I always use my AGR MasterCard to pay for meals and/or snacks!




This way, I earn 2 AGR points per $ - because it's coded as Amtrak!


----------



## Devil's Advocate (Sep 3, 2010)

the_traveler said:


> I always use my AGR MasterCard to pay for meals and/or snacks! This way, I earn 2 AGR points per $ - because it's coded as Amtrak![/img]

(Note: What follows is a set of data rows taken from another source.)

Lemma wp_AuditLog_steps c e (Q : result unit -> World -> Prop) w :
  (forall w', only_audit w w' -> w_env w' = w_env w -> (w_n w <= w_n w')%nat -> Q (Ok tt) w') -> wp (AuditLog c e) Q w.
Proof.
  intros HQ. pose proof (AuditLog_later c e w) as Hn.
  assert (Hw : wp (AuditLog c e) (fun r w' => r = Ok tt /\ only_audit w w' /\ w_env w' = w_env w) w)
    by (apply wp_AuditLog_env; by intros).
  unfold wp in *. destruct Hw as (-> & Ha & He). by apply HQ.
Qed.

Lemma wp_attempt_delivery key c dd (Q : result string -> World -> Prop) w :
  (forall s w', attempted key c dd w s w' -> (w_n w <= w_n w')%nat ->
     d_deliveries (w_db w') = d_deliveries (w_db w) -> w_env w' = w_env w -> Q (Ok s) w') ->
  wp (attempt_delivery url_scheme send key c dd) Q w.
Proof.
  intros HQ. unfold attempt_delivery.
  assert (Hint : forall w', unsendable key dd w -> (w_n w <= w_n w')%nat -> w_db w' = w_db w -> w_mem w' = w_mem w ->
    w_env w' = w_env w -> wp (mret FailureInternal) Q w').
  { intros w' Hu Hn Hd Hm He. wp_step. apply HQ; [left; by rewrite Hm|done|by rewrite Hd|done]. }
  destruct (url_scheme _) as [scheme|] eqn:Hs; [|apply Hint; try done; left; naive_solver].
  destruct (client_for scheme) eqn:Hcl; cbn [negb].
  2: { apply Hint; try done. left. intros ? Hx. assert (scheme0 = scheme) as -> by congruence.
       split; intros ->; done. }
  unfold RandToken. wp_step. wp_step. apply wp_bind, wp_intro. unfold rand_bytes. intros r w1 [= <- <-].
  destruct (e_rand _ _ _) as [b|] eqn:Hb; [|apply Hint; try done; [right; by left|simpl; lia]].
  apply wp_ret. wp_step. wp_step. apply wp_intro. intros r w1 Ho.
  destruct (OpenSecret_cases key (dd_SecretSealed dd) (bump w)) as [(secret & Hu & Hr)|(e & Hr)];
    rewrite Hr in Ho; injection Ho as <- <-.
  2: { apply Hint; try done; [|simpl; lia]. right. right. intros s Hu. by rewrite (OpenSecret_unseals _ _ _ _ Hu) in Hr. }
  wp_step. wp_step. cbv zeta. wp_step. unfold do_send, emit, await_send. wp_step. unfold wp at 1. cbn [fst snd].
  unfold wp at 1. cbn [fst snd w_n set_mem bump].
  set (o := OPost _ _ _ _ _).
  assert (Ho : signed_post key dd w o) by (eexists secret, _; split; [exact Hu|reflexivity]).
  fold (answer_of dd w). destruct (answer_of dd w) as [status|e] eqn:Ha.
  - wp_step. apply HQ; [|simpl; lia|done|done]. right. exists o. split; [done|]. split; [done|]. left.
    rewrite Ha. apply classifyStatus_response.
  - unfold ctx_err. wp_step. unfold wp at 1. cbn [fst snd w_n set_mem bump]. destruct (c _) eqn:Hc.
    + wp_step. apply HQ; [|simpl; lia|done|done]. right. exists o. split; [done|]. split; [done|]. right.
      rewrite Ha. eauto.
    + wp_step.
      assert (Hend : forall w', m_out (w_mem w') = m_out (w_mem w) ++ [o] -> (w_n w <= w_n w')%nat ->
          d_deliveries (w_db w') = d_deliveries (w_db w) ->
          w_env w' = w_env w -> wp (mret (classifySendError e)) Q w').
      { intros w' Hm Hn Hd He. wp_step. apply HQ; [|done|done|done]. right. exists o. split; [done|]. split; [done|].
        left. rewrite Ha. apply classifySendError_response. }
      destruct e; try (wp_step; apply Hend; try done; simpl; lia). unfold auditBlocked. apply wp_AuditLog_steps.
      intros w' [Hm (ar & seq & Hd)] He Hn. simpl in Hn. apply Hend; [by rewrite Hm|lia|by rewrite Hd|exact He].
Qed.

If there is one thing Americans love more than living in perpetual debt, it's non-negotiable kickbacks! :lol:


----------



## leemell (Sep 3, 2010)

daxomni said:


> LA Resident said:
> 
> 
> > Don't debit cards all require the use of a PIN?
> ...


Many retail and travel businesses have stopped accepting them, namely Starbucks, Walmart, Whole Foods,Travelx, most oil and gas companies in the UK, banks in Spain and the Netherlands and many more. In addition, AAA has stopped selling them as less than 1 percent of their customers buy them. I expect that Amex and the credit card companies to stop making them in the next year or two. Amtrak is not out of line in their decision to stop as well. One thing that has killed them is that it has turned out to be relatively easy to forge them.


----------



## FrankStar (Sep 3, 2010)

For me, it's a moot point.

Karl Malden notwithstanding, I found travelers checks to be a very inconvenient way to pay for anything while traveling. The one trip that I took relying on travelers checks (on the advice of someone who obviously didn’t travel with them much) to the Greek islands was a real pain. No one would cash them except banks and hotels – and at a very high commission/low exchange rate. Until debit cards became popular worldwide, I just traveled with cash – either exchanged at a bank in advance or on arrival.

I'm a careful person and I've never been the victim of theft while traveling - except for a silk scarf at NYP almost 20 years ago.

My debit cards (one Visa, one Mastercard) are never used at point-of-purchase with a PIN – since I don’t get reward points that way.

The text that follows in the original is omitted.